What you need to do.
Find the line in the entries below that contains "σ2 = alloc_script reserved_state". Repeat it exactly, and every line after it through the line that contains "around, no request".

Collected data entries
(** X1.  Append, for a source that holds the [n] bytes and a representable
    size: the call returns null exactly when the buffer lacks room and the
    allocator refuses; otherwise the result reads as the old payload
    followed by the first [n] bytes of the source, with length
    [length + n], and with the old capacity and the old handle when the
    bytes fit, the capacity [length + n] when they do not. *)
Theorem append_spec σ s len cap payload slack other n :
  is_buffer σ s len cap payload slack ->
  0 <= n <= Z.of_nat (length other) ->
  header_size + len + n + 1 < usize_modulus ->
  exists r σ',
    gb_append_string_length s other n σ = Some (r, σ')
    /\ (r = None <-> cap - len < n /\ next_alloc_fails σ = true)
    /\ forall s', r = Some s' ->
         reads_as σ' s' (len + n)
           (if bool_decide (n <= cap - len) then cap else len + n)
           (payload ++ take (Z.to_nat n) other)
         /\ (n <= cap - len -> s' = s /\ alloc_script σ' = alloc_script σ).
Proof.
  intros B Hn Hfit.
  assert (Hres : forall s' σ',
             gb_append_string_length s other n σ = Some (Some s', σ') ->
             reads_as σ' s' (len + n)
               (if bool_decide (n <= cap - len) then cap else len + n)
               (payload ++ take (Z.to_nat n) other)
             /\ (n <= cap - len -> s' = s /\ alloc_script σ' = alloc_script σ)).
  { intros s' σ' Hrun.
    destruct (append_result _ _ _ _ _ _ _ _ _ _ B Hn Hfit Hrun)
      as (cap1 & slack1 & B1 & -> & Hsame).
    split; [eapply is_buffer_reads_as; exact B1|exact Hsame]. }
  destruct (Z_le_gt_dec n (cap - len)) as [Hroom|Hroom].
  - do 2 eexists. split; [|split].
    + eapply gb_append_string_length_fit; eassumption.
    + split; [discriminate|]. intros [H _]. lia.
    + intros s' [= <-]. eapply Hres.
      eapply gb_append_string_length_fit; eassumption.
  - assert (Hroom' : cap - len < n) by lia.
    destruct (next_alloc_fails σ) eqn:Ha.
    + do 2 eexists. split; [|split].
      * eapply gb_append_string_length_fail; eassumption.
      * split; auto.
      * intros s' [=].
    + do 2 eexists. split; [|split].
      * eapply gb_append_string_length_grow; eassumption.
      * split; [discriminate|]. intros [_ H]. discriminate.
      * intros s' [= <-]. eapply Hres.
        eapply gb_append_string_length_grow; eassumption.
Qed.

Lemma append_spec_witness :
  (is_buffer cleared_state str1 0 5 [] cleared_slack
   /\ 0 <= 2 <= Z.of_nat (length comma)
   /\ header_size + 0 + 2 + 1 < usize_modulus)
  /\ exists r σ',
      gb_append_string_length str1 comma 2 cleared_state = Some (r, σ')
      /\ (r = None <-> 5 - 0 < 2 /\ next_alloc_fails cleared_state = true)
      /\ forall s', r = Some s' ->
           reads_as σ' s' (0 + 2)
             (if bool_decide (2 <= 5 - 0) then 5 else 0 + 2)
             ([] ++ take (Z.to_nat 2) comma)
           /\ (2 <= 5 - 0 ->
               s' = str1 /\ alloc_script σ' = alloc_script cleared_state).
Proof.
  assert (H : is_buffer cleared_state str1 0 5 [] cleared_slack
              /\ 0 <= 2 <= Z.of_nat (length comma)
              /\ header_size + 0 + 2 + 1 < usize_modulus).
  { split; [concrete_buffer|]. split; [split|]; by_evaluation. }
  split; [exact H|].
  destruct H as (B & Hn & Hfit).
  exact (append_spec _ _ _ _ _ _ comma 2 B Hn Hfit).
Defined.

(** X2.  Two appends in a row: when both succeed, the result reads as the
    original payload followed by the bytes of the first and then of the
    second string, whatever reallocations took place on the way; a single
    append of the concatenation gives the same length and payload. *)
Theorem append_cstring_twice σ s len cap payload slack b c s1 σ1 s2 σ2 :
  is_buffer σ s len cap payload slack ->
  header_size + len + strlen b + strlen c + 1 < usize_modulus ->
  gb_append_cstring s b σ = Some (Some s1, σ1) ->
  gb_append_cstring s1 c σ1 = Some (Some s2, σ2) ->
  (exists cap2,
      reads_as σ2 s2 (len + strlen b + strlen c) cap2
        (payload ++ cstr_bytes b ++ cstr_bytes c)
      /\ cap <= cap2)
  /\ forall s3 σ3,
      gb_append_string_length s (cstr_bytes b ++ cstr_bytes c)
        (strlen b + strlen c) σ = Some (Some s3, σ3) ->
      exists cap3,
        reads_as σ3 s3 (len + strlen b + strlen c) cap3
          (payload ++ cstr_bytes b ++ cstr_bytes c).
Proof.
  intros B Hfit Hb Hc. unfold gb_append_cstring in *.
  pose proof (strlen_range b) as Hsb. pose proof (strlen_range c) as Hsc.
  pose proof (is_buffer_bounds _ _ _ _ _ _ B) as Hbd.
  destruct (append_result _ _ _ _ _ _ _ _ _ _ B Hsb ltac:(lia) Hb)
    as (cap1 & slack1 & B1 & Hcap1 & _).
  destruct (append_result _ _ _ _ _ _ _ _ _ _ B1 Hsc ltac:(lia) Hc)
    as (cap2 & slack2 & B2 & Hcap2 & _).
  fold (cstr_bytes b) in B1, B2. fold (cstr_bytes c) in B2.
  rewrite <- app_assoc in B2. split.
  - exists cap2. split; [eapply is_buffer_reads_as; exact B2|].
    pose proof (is_buffer_le _ _ _ _ _ _ B1).
    pose proof (is_buffer_le _ _ _ _ _ _ B2).
    repeat case_bool_decide; lia.
  - intros s3 σ3 Hrun.
    pose proof (length_cstr_bytes b) as Hlb.
    pose proof (length_cstr_bytes c) as Hlc.
    assert (Hn : 0 <= strlen b + strlen c
                 <= Z.of_nat (length (cstr_bytes b ++ cstr_bytes c)))
      by (rewrite length_app; lia).
    destruct (append_result _ _ _ _ _ _ _ _ _ _ B Hn ltac:(lia) Hrun)
      as (cap3 & slack3 & B3 & _ & _).
    rewrite take_ge in B3 by (rewrite length_app; lia).
    rewrite Z.add_assoc in B3.
    exists cap3. eapply is_buffer_reads_as. exact B3.
Qed.

Lemma append_cstring_twice_witness :
  (is_buffer hello_state str1 5 5 hello []
   /\ header_size + 5 + strlen comma + strlen world + 1 < usize_modulus
   /\ gb_append_cstring str1 comma hello_state
      = Some (Some str2, appended_state)
   /\ gb_append_cstring str2 world appended_state
      = Some (Some (Ptr 3 header_size), greeting_state))
  /\ (exists cap2,
        reads_as greeting_state (Ptr 3 header_size)
          (5 + strlen comma + strlen world) cap2
          (hello ++ cstr_bytes comma ++ cstr_bytes world)
        /\ 5 <= cap2)
  /\ forall s3 σ3,
      gb_append_string_length str1 (cstr_bytes comma ++ cstr_bytes world)
        (strlen comma + strlen world) hello_state = Some (Some s3, σ3) ->
      exists cap3,
        reads_as σ3 s3 (5 + strlen comma + strlen world) cap3
          (hello ++ cstr_bytes comma ++ cstr_bytes world).
Proof.
  assert (H : is_buffer hello_state str1 5 5 hello []
              /\ header_size + 5 + strlen comma + strlen world + 1
                 < usize_modulus
              /\ gb_append_cstring str1 comma hello_state
                 = Some (Some str2, appended_state)
              /\ gb_append_cstring str2 world appended_state
                 = Some (Some (Ptr 3 header_size), greeting_state)).
  { split; [concrete_buffer|]. split; [|split]; by_evaluation. }
  split; [exact H|].
  destruct H as (B & Hfit & Hb & Hc).
  exact (append_cstring_twice _ _ _ _ _ _ _ _ _ _ _ _ B Hfit Hb Hc).
Defined.

(** X3.  Reserve does what it is for, as long as its size computation
    [header_size + length + add + 1] does not wrap around: after a
    successful reserve of [add] bytes, an append of at most [add] bytes,
    from a source that holds them, works in place: it returns the handle
    reserve gave, makes no request to the allocator, leaves the capacity as
    reserve left it, and the buffer reads as the old payload followed by
    the appended bytes. *)
Theorem reserve_then_append σ s len cap payload slack add other n s1 σ1 :
  is_buffer σ s len cap payload slack ->
  0 <= add -> header_size + len + add + 1 < usize_modulus ->
  gb_string_make_space_for s add σ = Some (Some s1, σ1) ->
  0 <= n <= add -> n <= Z.of_nat (length other) ->
  exists σ2 cap1,
    gb_string_capacity s1 σ1 = Some (cap1, σ1)
    /\ gb_append_string_length s1 other n σ1 = Some (Some s1, σ2)
    /\ alloc_script σ2 = alloc_script σ1
    /\ reads_as σ2 s1 (len + n) cap1 (payload ++ take (Z.to_nat n) other).
Proof.
  intros B Hadd Hfit Hres Hn Hsrc.
  destruct (reserve_result _ _ _ _ _ _ _ _ _ B Hadd Hfit Hres)
    as (cap1 & slack1 & B1 & Hroom & _).
  assert (Hn' : 0 <= n <= Z.of_nat (length other)) by lia.
  assert (Hroom' : n <= cap1 - len) by lia.
  pose proof (gb_append_string_length_fit _ _ _ _ _ _ _ _ B1 Hn' Hroom')
    as Happ.
  do 2 eexists. split; [eapply gb_string_capacity_buffer; exact B1|].
  split; [exact Happ|]. split; [reflexivity|].
  eapply is_buffer_reads_as. destruct B1 as [Hoff Hblk Hlen Hcap Hf].
  apply is_buffer_set_buf; try assumption.
  - rewrite length_app, length_take. lia.
  - rewrite length_drop. lia.
Qed.

Lemma reserve_then_append_witness :
  (is_buffer hello_state str1 5 5 hello []
   /\ 0 <= 8 /\ header_size + 5 + 8 + 1 < usize_modulus
   /\ gb_string_make_space_for str1 8 hello_state
      = Some (Some str2, reserved_state)
   /\ 0 <= 6 <= 8 /\ 6 <= Z.of_nat (length world))
  /\ exists σ2 cap1,
      gb_string_capacity str2 reserved_state = Some (cap1, reserved_state)
      /\ gb_append_string_length str2 world 6 reserved_state
         = Some (Some str2, σ2)
      /\ alloc_script σ2 = alloc_script reserved_state
      /\ reads_as σ2 str2 (5 + 6) cap1 (hello ++ take (Z.to_nat 6) world).
Proof.
  assert (H : is_buffer hello_state str1 5 5 hello []
              /\ 0 <= 8 /\ header_size + 5 + 8 + 1 < usize_modulus
              /\ gb_string_make_space_for str1 8 hello_state
                 = Some (Some str2, reserved_state)
              /\ 0 <= 6 <= 8 /\ 6 <= Z.of_nat (length world)).
  { split; [concrete_buffer|]. split; [by_evaluation|].
    split; [by_evaluation|]. split; [by_evaluation|].
    split; [split|]; by_evaluation. }
  split; [exact H|].
  destruct H as (B & Hadd & Hfit & Hres & Hn & Hsrc).
  exact (reserve_then_append _ _ _ _ _ _ _ _ _ _ _ B Hadd Hfit Hres Hn Hsrc).
Defined.

(** X4.  When the size computation of reserve wraps around, no request
    reaches the allocator: the handle and the block are returned as they
    are, length and payload included, and the wrapped sum is recorded as
    the capacity, which is then either below the length or above what the
    block can hold. *)
Theorem reserve_wraparound σ s len cap payload slack add :
  is_buffer σ s len cap payload slack ->
  0 <= add < usize_modulus -> cap - len < add ->
  usize_modulus <= header_size + len + add + 1 ->
  exists σ' blk,
    gb_string_make_space_for s add σ = Some (Some s, σ')
    /\ alloc_script σ' = alloc_script σ
    /\ reads_as σ' s len (wrap (len + add)) payload
    /\ heap σ' !! p_blk s = Some blk
    /\ Z.of_nat (length blk) = header_size + cap + 1
    /\ (wrap (len + add) < len \/ cap < wrap (len + add)).
Proof.
  intros B Hadd Hroom Hwrap. pose proof (is_buffer_bounds _ _ _ _ _ _ B) as Hb.
  pose proof B as [Hoff Hblk Hlen Hcap Hfit].
  do 2 eexists. split; [|split; [|split; [|split; [|split]]]].
  - eapply gb_string_make_space_for_wrap; eassumption.
  - reflexivity.
  - eapply block_reads_as;
      [exact Hoff|apply set_buf_lookup|exact Hlen|sizes; lia|apply wrap_range].
  - apply set_buf_lookup.
  - rewrite length_raw_region. lia.
  - destruct (Z_lt_le_dec (len + add) usize_modulus) as [Hlt|Hge].
    + right. rewrite wrap_small by lia. sizes. lia.
    + left. rewrite wrap_once by (sizes; lia). sizes. lia.
Qed.

Lemma reserve_wraparound_witness :
  (is_buffer hello_state str1 5 5 hello []
   /\ 0 <= usize_modulus - 10 < usize_modulus
   /\ 5 - 5 < usize_modulus - 10
   /\ usize_modulus <= header_size + 5 + (usize_modulus - 10) + 1)
  /\ exists σ' blk,
      gb_string_make_space_for str1 (usize_modulus - 10) hello_state
      = Some (Some str1, σ')
      /\ alloc_script σ' = alloc_script hello_state
      /\ reads_as σ' str1 5 (wrap (5 + (usize_modulus - 10))) hello
      /\ heap σ' !! p_blk str1 = Some blk
      /\ Z.of_nat (length blk) = header_size + 5 + 1
      /\ (wrap (5 + (usize_modulus - 10)) < 5
          \/ 5 < wrap (5 + (usize_modulus - 10))).
Proof.
  assert (H : is_buffer hello_state str1 5 5 hello []
              /\ 0 <= usize_modulus - 10 < usize_modulus
              /\ 5 - 5 < usize_modulus - 10
              /\ usize_modulus <= header_size + 5 + (usize_modulus - 10) + 1).
  { split; [concrete_buffer|]. split; [split; by_evaluation|].
    split; by_evaluation. }
  split; [exact H|].
  destruct H as (B & Hadd & Hroom & Hwrap).
  exact (reserve_wraparound _ _ _ _ _ _ _ B Hadd Hroom Hwrap).
Defined.

(** ** Clear *)

(** X5.  Clear works in place and erases nothing: no request reaches the
    allocator, the buffer reads as empty with its capacity unchanged, the
    old payload bytes after the first are still in the block where they
    were, and a second clear changes nothing. *)
Theorem clear_spec σ s len cap payload slack :
  is_buffer σ s len cap payload slack ->
  exists σ',
    gb_clear_string s σ = Some (tt, σ')
    /\ alloc_script σ' = alloc_script σ
    /\ reads_as σ' s 0 cap []
    /\ (1 <= len ->
        load_bytes (s +ₚ 1) (len - 1) σ' = Some (drop 1 payload, σ'))
    /\ gb_clear_string s σ' = Some (tt, σ').
Proof.
  intros B. pose proof B as [Hoff Hblk Hlen Hcap Hfit].
  set (σ' := set_buf σ s 0 cap (region [] (drop 1 (region payload slack)))).
  assert (B' : is_buffer σ' s 0 cap [] (drop 1 (region payload slack))).
  { apply is_buffer_set_buf; try assumption; [reflexivity|].
    rewrite length_drop. pose proof (length_region payload slack). lia. }
  exists σ'. split; [eapply gb_clear_string_buffer; exact B|].
  split; [reflexivity|]. split; [eapply is_buffer_reads_as; exact B'|].
  split.
  - intros Hne. destruct payload as [|c rest]; [simpl in Hlen; lia|].
    unfold load_bytes.
    erewrite bind_step; cycle 1.
    { eapply (load_cells_data σ' s _ _ _ Hoff (set_buf_lookup _ _ _ _ _)
                (s +ₚ 1) 1); [reflexivity|cbn [p_off ptr_add]; lia|lia|].
      apply (blk_read_app [Some x00] (cells_of_bytes rest)); [reflexivity|].
      rewrite length_cells_of_bytes. simpl in Hlen. lia. }
    rewrite bytes_of_cells_of_bytes. reflexivity.
  - rewrite (gb_clear_string_buffer _ _ _ _ _ _ B').
    destruct B' as [_ Hblk' _ _ _].
    change (region [] (drop 1 (region [] (drop 1 (region payload slack)))))
      with (region [] (drop 1 (region payload slack))).
    rewrite (set_buf_same _ _ _ _ _ Hblk'). reflexivity.
Qed.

Exercise solution.
      /\ alloc_script σ2 = alloc_script reserved_state
      /\ reads_as σ2 str2 (5 + 6) cap1 (hello ++ take (Z.to_nat 6) world).
Proof.
  assert (H : is_buffer hello_state str1 5 5 hello []
              /\ 0 <= 8 /\ header_size + 5 + 8 + 1 < usize_modulus
              /\ gb_string_make_space_for str1 8 hello_state
                 = Some (Some str2, reserved_state)
              /\ 0 <= 6 <= 8 /\ 6 <= Z.of_nat (length world)).
  { split; [concrete_buffer|]. split; [by_evaluation|].
    split; [by_evaluation|]. split; [by_evaluation|].
    split; [split|]; by_evaluation. }
  split; [exact H|].
  destruct H as (B & Hadd & Hfit & Hres & Hn & Hsrc).
  exact (reserve_then_append _ _ _ _ _ _ _ _ _ _ _ B Hadd Hfit Hres Hn Hsrc).
Defined.

(** X4.  When the size computation of reserve wraps around, no request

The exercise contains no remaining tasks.